Carolyn Weinberg, directrice des produits et de l’innovation chez BNY, a expliqué la logique qui sous-tend cette initiative. « À mesure que les actifs numériques continuent d’évoluer, les clients ne se contentent plus d’un simple service de conservation ; ils souhaitent bénéficier d’un ensemble plus large de fonctionnalités fournies via un modèle de niveau institutionnel », a-t-elle expliqué. La dirigeante de BNY a ajouté :
« Notre collaboration avec Galaxy, l’un des premiers clients de la plateforme de conservation d’actifs numériques de BNY, reflète notre stratégie visant à construire l’infrastructure financière de demain tout en continuant à étendre nos capacités en matière d’actifs numériques. Avec l’ajout du staking, nous proposerons à nos clients une offre de conservation d’actifs numériques plus complète, fondée sur la gouvernance, les contrôles et la résilience qu’ils attendent de BNY. »
Steve Kurz, co-responsable mondial des actifs numériques chez Galaxy, a présenté cet accord comme s’inscrivant dans une évolution plus large du secteur financier. « L’avenir des marchés financiers reposera sur des infrastructures ouvertes et programmables, et les institutions qui prendront les devants définiront l’ère à venir », a-t-il fait remarquer. « Galaxy a passé des années à mettre en place une infrastructure de niveau institutionnel pour mener à bien cette transition, y compris le staking. Notre collaboration avec BNY inscrit ce travail dans un cadre auquel les plus grandes institutions mondiales peuvent faire confiance. En tant que partenaire de conception de l’infrastructure de la plateforme de BNY, nous contribuons à jeter les bases sur lesquelles ces services fonctionneront. »
Wall Street lève un nouvel obstacle
Cette initiative s’inscrit dans la poursuite de l’expansion régulière de BNY dans le domaine des actifs numériques. Au 30 juin 2026, la banque détenait 62 600 milliards de dollars d’actifs en dépôt ou sous gestion. Elle assure déjà la conservation de bitcoins (BTC) et d’ethereums (ETH), prend en charge la plupart des fonds négociés en bourse (ETF) américains sur le bitcoin et l’ether au comptant, a lancé des services de dépôt tokenisés en janvier 2026 et a ajouté la prise en charge de la conservation de l’USDC en juin 2026.
Pour les fonds de pension, les gestionnaires d’actifs et les assureurs, l’intérêt est d’ordre pratique plutôt que spéculatif. Les institutions s’opposent rarement au staking en soi. Le principal obstacle a consisté à transférer des actifs hors des cadres de conservation établis de longue date dans le seul but de percevoir des récompenses de validateur. Le fait de regrouper sous un même toit la conservation, le reporting et le staking de cryptomonnaies élimine l’un des plus grands obstacles opérationnels qui a freiné la participation des institutions.
Les régulateurs détiennent la clé finale
Les risques n’ont pas disparu. Le staking expose toujours les participants à des défaillances des validateurs, notamment à des pénalités de « slashing » si l’infrastructure est hors ligne ou enfreint les règles du réseau. Les actifs peuvent également rester bloqués pendant un certain temps, tandis que le traitement fiscal des récompenses de staking continue d’évoluer dans plusieurs juridictions.

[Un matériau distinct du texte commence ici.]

(** * drawing-guess-az: the game client (src/App.tsx) and its types

    A shallow embedding of the React component [App] of src/App.tsx and of
    the type declarations it imports (GameState, Player, ChatMessage,
    DrawData).  The component is a function of the values held by its
    [useState] hooks; its handlers are closures over those values which
    queue state updates, emit messages on the socket and call methods of the
    canvas reference.  Here a render is a function of an [AppState], and a
    handler is a transformer of a [World]: the hook values, the messages
    emitted so far and the canvas behind [canvasRef]. *)

From Stdlib Require Import ZArith NArith List Bool String Ascii Lia.
Import ListNotations.
Local Open Scope Z_scope.

(** ** JavaScript values used by the component *)

Module JS.

(** A JavaScript string is a sequence of UTF-16 code units. *)
Definition code_unit := N.
Definition jsstring := list code_unit.

(** An ASCII literal of the source as a [jsstring]. *)
Definition lit (s : string) : jsstring :=
  map N_of_ascii (list_ascii_of_string s).

Fixpoint str_eqb (s t : jsstring) : bool :=
  match s, t with
  | [], [] => true
  | c :: s', d :: t' => N.eqb c d && str_eqb s' t'
  | _, _ => false
  end.

(** WhiteSpace and LineTerminator code points of ECMAScript, the ones
    [String.prototype.trim] strips: TAB, LF, VT, FF, CR, SP, NBSP,
    U+1680, U+2000..U+200A, U+2028, U+2029, U+202F, U+205F, U+3000 and
    U+FEFF.  All of them are single code units. *)
Definition isWhiteSpace (c : code_unit) : bool :=
  ((9 <=? c) && (c <=? 13) || (c =? 32) || (c =? 160) || (c =? 5760)
   || (8192 <=? c) && (c <=? 8202) || (c =? 8232) || (c =? 8233)
   || (c =? 8239) || (c =? 8287) || (c =? 12288) || (c =? 65279))%N.

Fixpoint trimStart (s : jsstring) : jsstring :=
  match s with
  | [] => []
  | c :: s' => if isWhiteSpace c then trimStart s' else s
  end.

Definition trimEnd (s : jsstring) : jsstring := rev (trimStart (rev s)).

(** [s.trim()] *)
Definition trim (s : jsstring) : jsstring := trimEnd (trimStart s).

(** Truthiness of a string: every string but the empty one. *)
Definition truthy (s : jsstring) : bool :=
  match s with [] => false | _ :: _ => true end.

(** The values that meet in the component's [===] tests: a string,
    [undefined] (what [socket?.id] and [find] give when there is nothing)
    and [null] (no drawer). *)
Inductive value :=
| VUndefined
| VNull
| VString (s : jsstring).

(** [a === b] on those values. *)
Definition strict_eq (a b : value) : bool :=
  match a, b with
  | VUndefined, VUndefined => true
  | VNull, VNull => true
  | VString s, VString t => str_eqb s t
  | _, _ => false
  end.

(** A [string | null] as a value. *)
Definition of_nullable (o : option jsstring) : value :=
  match o with Some s => VString s | None => VNull end.

(** A [string | undefined] as a value. *)
Definition of_optional (o : option jsstring) : value :=
  match o with Some s => VString s | None => VUndefined end.

(** [`${v}`] for a [string | undefined]. *)
Definition template (o : option jsstring) : jsstring :=
  match o with Some s => s | None => lit "undefined" end.

(** [xs.find(p)] *)
Fixpoint find {A : Type} (p : A -> bool) (xs : list A) : option A :=
  match xs with
  | [] => None
  | x :: xs' => if p x then Some x else find p xs'
  end.

End JS.

Import JS.

(** ** The declared types *)

(** [enum GameState] *)
Inductive GameState := Lobby | Waiting | Game | RoundEnd.

(** The component stores and forwards numbers (scores, seconds,
    coordinates, widths) and never computes with them beyond [|| 0] and
    [w + 4]; they are integers here. *)
Definition number := Z.

Module Player.
Record t := mk { id : jsstring; username : jsstring; score : number }.
End Player.

Module ChatMessage.
Record t := mk {
  username : jsstring;
  message : jsstring;
  isSystemMessage : option bool;   (* optional field *)
  isCorrectGuess : option bool     (* optional field *)
}.
End ChatMessage.

Record Point := { x : number; y : number }.

Module DrawData.
Record t := mk {
  from : Point;
  to : Point;
  color : jsstring;
  lineWidth : number
}.
End DrawData.

(** The payload of [roundEnd] and the type of the [roundResult] hook. *)
Record RoundResult := { winner : option Player.t; word : jsstring }.

(** The payload of [newRound], with the types of the hooks it is stored in. *)
Record NewRound := {
  nr_drawerId : option jsstring;   (* string | null *)
  nr_word : jsstring;
  nr_time : number
}.

(** ** The protocol *)

(** What the client emits. *)
Inductive ClientMsg :=
| JoinGame (username : jsstring)
| Drawing (data : DrawData.t)
| ClearCanvas
| ChatMsg (message : jsstring)
| ReadyForNextRound.

(** What the client has a handler for ([newSocket.on]). *)
Inductive ServerEvent :=
| EvConnect
| EvGameState (state : GameState)
| EvUpdatePlayers (players : list Player.t)
| EvChatMessage (msg : ChatMessage.t)
| EvNewRound (p : NewRound)
| EvTimer (time : number)
| EvDrawing (data : DrawData.t)
| EvClearCanvas
| EvRoundEnd (result : RoundResult).

(** ** State *)

(** The socket object as a render sees it: its [id] is [undefined] until the
    transport has connected. *)
Record Socket := { id : option jsstring }.

(** The values of the [useState] hooks of [App]. *)
Record AppState := {
  socket : option Socket;               (* Socket | null *)
  gameState : GameState;
  players : list Player.t;
  messages : list ChatMessage.t;
  currentWord : jsstring;
  timeLeft : number;
  currentDrawerId : option jsstring;    (* string | null *)
  username : jsstring;
  roundResult : option RoundResult;
  drawColor : jsstring;
  lineWidth : number
}.

(** The hooks' initial values. *)
Definition initial : AppState := {|
  socket := None;
  gameState := Lobby;
  players := [];
  messages := [];
  currentWord := [];
  timeLeft := 0;
  currentDrawerId := None;
  username := [];
  roundResult := None;
  drawColor := lit "#111827";
  lineWidth := 4
|}.

(** The Canvas component is not part of the sources at hand; the object
    behind [canvasRef.current] is represented by the method calls it has
    received. *)
Inductive CanvasCall :=
| CanvasClear
| CanvasDrawFromServer (data : DrawData.t).

Record World := {
  app : AppState;
  sent : list ClientMsg;                 (* emitted on the socket, oldest first *)
  canvasRef : option (list CanvasCall)   (* [None]: no canvas mounted *)
}.

(** ** Effects of a handler *)

(** A handler runs to completion on the world it finds. *)
Definition Cmd := World -> World.

Definition skip : Cmd := fun w => w.

Definition seq (a b : Cmd) : Cmd := fun w => b (a w).

Notation "a ;; b" := (seq a b) (at level 61, right associativity).

(** A state update queued by a hook's setter. *)
Definition update (f : AppState -> AppState) : Cmd := fun w =>
  {| app := f (app w); sent := sent w; canvasRef := canvasRef w |}.

Definition setSocket (v : option Socket) : Cmd := update (fun s =>
  {| socket := v; gameState := gameState s; players := players s;
     messages := messages s; currentWord := currentWord s;
     timeLeft := timeLeft s; currentDrawerId := currentDrawerId s;
     username := username s; roundResult := roundResult s;
     drawColor := drawColor s; lineWidth := lineWidth s |}).

Definition setGameState (v : GameState) : Cmd := update (fun s =>
  {| socket := socket s; gameState := v; players := players s;
     messages := messages s; currentWord := currentWord s;
     timeLeft := timeLeft s; currentDrawerId := currentDrawerId s;
     username := username s; roundResult := roundResult s;
     drawColor := drawColor s; lineWidth := lineWidth s |}).
(** X6: [removeDuplicates] accounts for every row: the rows kept and the
    duplicates counted add up to the input; the rows kept are rows of the
    input, in the input's order; no two of them serialize alike; and every
    input row serializes like one of them. *)
Theorem removeDuplicates_keeps_one_row_per_key (data : list Row) :
  let kept := fst (removeDuplicates data) in
  let duplicateCount := snd (removeDuplicates data) in
  (List.length kept + duplicateCount = List.length data)%nat
  /\ sublist kept data
  /\ List.NoDup (map JSON_stringify kept)
  /\ forall row, In row data -> In (JSON_stringify row) (map JSON_stringify kept).
Proof.
  cbn zeta. rewrite Dedup.removeDuplicates_fold. cbn [fst snd]. repeat split.
  - rewrite dedup_accounting. cbn. lia.
  - destruct (dedup_sublist data (∅, [], O)) as (sub & -> & Hs). exact Hs.
  - apply Dedup.dedup_distinct; cbn; [|constructor]. intros k. set_solver.
  - apply dedup_covers. cbn. intros k. set_solver.
Qed.

Lemma generateQualityReport_totals rows columns originalRowCount duplicateCount :
  totalRows (generateQualityReport rows columns originalRowCount duplicateCount)
  = List.length rows
  /\ totalColumns (generateQualityReport rows columns originalRowCount duplicateCount)
     = List.length columns
  /\ nullValues (generateQualityReport rows columns originalRowCount duplicateCount)
     = fold_left (fun sum col => (sum + stats_nullCount col)%nat) columns O.
Proof.
  unfold generateQualityReport.
  destruct (0 <? duplicateCount)%nat; destruct (gt _ _); destruct (fold_left (columnPass _) _ _);
    repeat split.
Qed.

Section Transform.
Context `{DateEngine}.
Variables (rawData : list Row) (headers : list string).

Local Abbreviation nonEmpty :=
  (List.filter (fun row => existsb has_value (Object_values row)) rawData).

Lemma transformData_parts :
  let p := transformData rawData headers in
  data p = fst (removeDuplicates (cleanData nonEmpty (detectDataTypes nonEmpty headers)))
  /\ columns p = detectDataTypes nonEmpty headers
  /\ qualityReport p
     = generateQualityReport (data p) (columns p) (List.length rawData)
         (snd (removeDuplicates (cleanData nonEmpty (detectDataTypes nonEmpty headers))))
  /\ originalRowCount p = List.length rawData
  /\ cleanedRowCount p = List.length (data p).
Proof.
  unfold transformData.
  destruct (removeDuplicates (cleanData nonEmpty (detectDataTypes nonEmpty headers))).
  cbn. repeat split.
Qed.

(** X7: [transformData] accounts for every raw row: the rows it returns,
    the duplicates it reports and the raw rows without any value add up
    to [originalRowCount]; [cleanedRowCount] and the report's [totalRows]
    are the number of rows returned. *)
Theorem transformData_accounts_for_every_row :
  let p := transformData rawData headers in
  let emptyRows :=
    List.filter (fun row => negb (existsb has_value (Object_values row))) rawData in
  (cleanedRowCount p + duplicateRows (qualityReport p) + List.length emptyRows
   = originalRowCount p)%nat
  /\ cleanedRowCount p = List.length (data p)
  /\ totalRows (qualityReport p) = List.length (data p).
Proof.
  cbn zeta. destruct transformData_parts as (Ed & Ec & Eq & Eo & En).
  rewrite Eq, Eo, En, Dedup.generateQualityReport_duplicateRows.
  repeat split; [|apply generateQualityReport_totals].
  rewrite Ed.
  pose proof (dedup_accounting (cleanData nonEmpty (detectDataTypes nonEmpty headers))
                (∅, [], O)) as Ha.
  rewrite Dedup.removeDuplicates_fold. cbn [fst snd] in *. rewrite Ha. cbn.
  unfold cleanData. rewrite length_map.
  apply (filter_length (fun row => existsb has_value (Object_values row)) rawData).
Qed.

End Transform.

End Pipeline.

(** ** What the cleaned rows hold *)

Module CleanedRows.
Import JS ETLProcessor Notions.

Local Abbreviation starts_clean s :=
  (match s with EmptyString => True | String c _ => is_white_space c = false end).
(** X9: a volume query refused for its time bounds has asked the store for the
    shape and for nothing else. *)
Theorem refused_volume_queries_read_no_data
        (s : state) (a : ndarray) (n0 : nat) (rest : list nat)
        (from_idx to_idx x y z : Z) :
  store (self s) = Stored a -> shape a = n0 :: rest ->
  from_idx < 0 \/ from_idx > to_idx \/ to_idx > Z.of_nat n0 ->
  snd (get_rotated_volume_slice from_idx to_idx s)
  = MkState (self s) (trace s ++ [GetDataShape "data"]) /\
  snd (get_volume_view from_idx to_idx x y z s)
  = MkState (self s) (trace s ++ [GetDataShape "data"]).
Proof.
  intros Hstore Hshape Hbad.
  assert (E : (from_idx >? to_idx) || (to_idx >? Z.of_nat n0) || (from_idx <? 0) = true).
  { destruct ((from_idx >? to_idx) || (to_idx >? Z.of_nat n0) || (from_idx <? 0)) eqn:E;
      [reflexivity|]. apply bad_time_false in E. lia. }
  split.
  - unfold get_rotated_volume_slice.
    rewrite (bind_ok _ _ _ _ _ (read_data_shape_stored _ _ Hstore)). rewrite Hshape.
    rewrite (bind_ok _ _ _ _ _ (bad_time_indexes_spec _ _ _ _ _)). now rewrite E.
  - unfold get_volume_view.
    rewrite (bind_ok _ _ _ _ _ (read_data_shape_stored _ _ Hstore)). rewrite Hshape.
    rewrite (bind_ok _ _ _ _ _ (bad_time_indexes_spec _ _ _ _ _)). now rewrite E.
Qed.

Le prochain catalyseur sera l’autorisation réglementaire, suivie de précisions sur les cryptomonnaies éligibles et sur les clients institutionnels qui y auront accès en priorité une fois que le service de staking sera officiellement lancé.
Cet article a été traduit de l'anglais à l'aide de l'IA. La version originale en anglais fait foi ; les traductions automatiques peuvent contenir des inexactitudes, en particulier dans la terminologie juridique et réglementaire.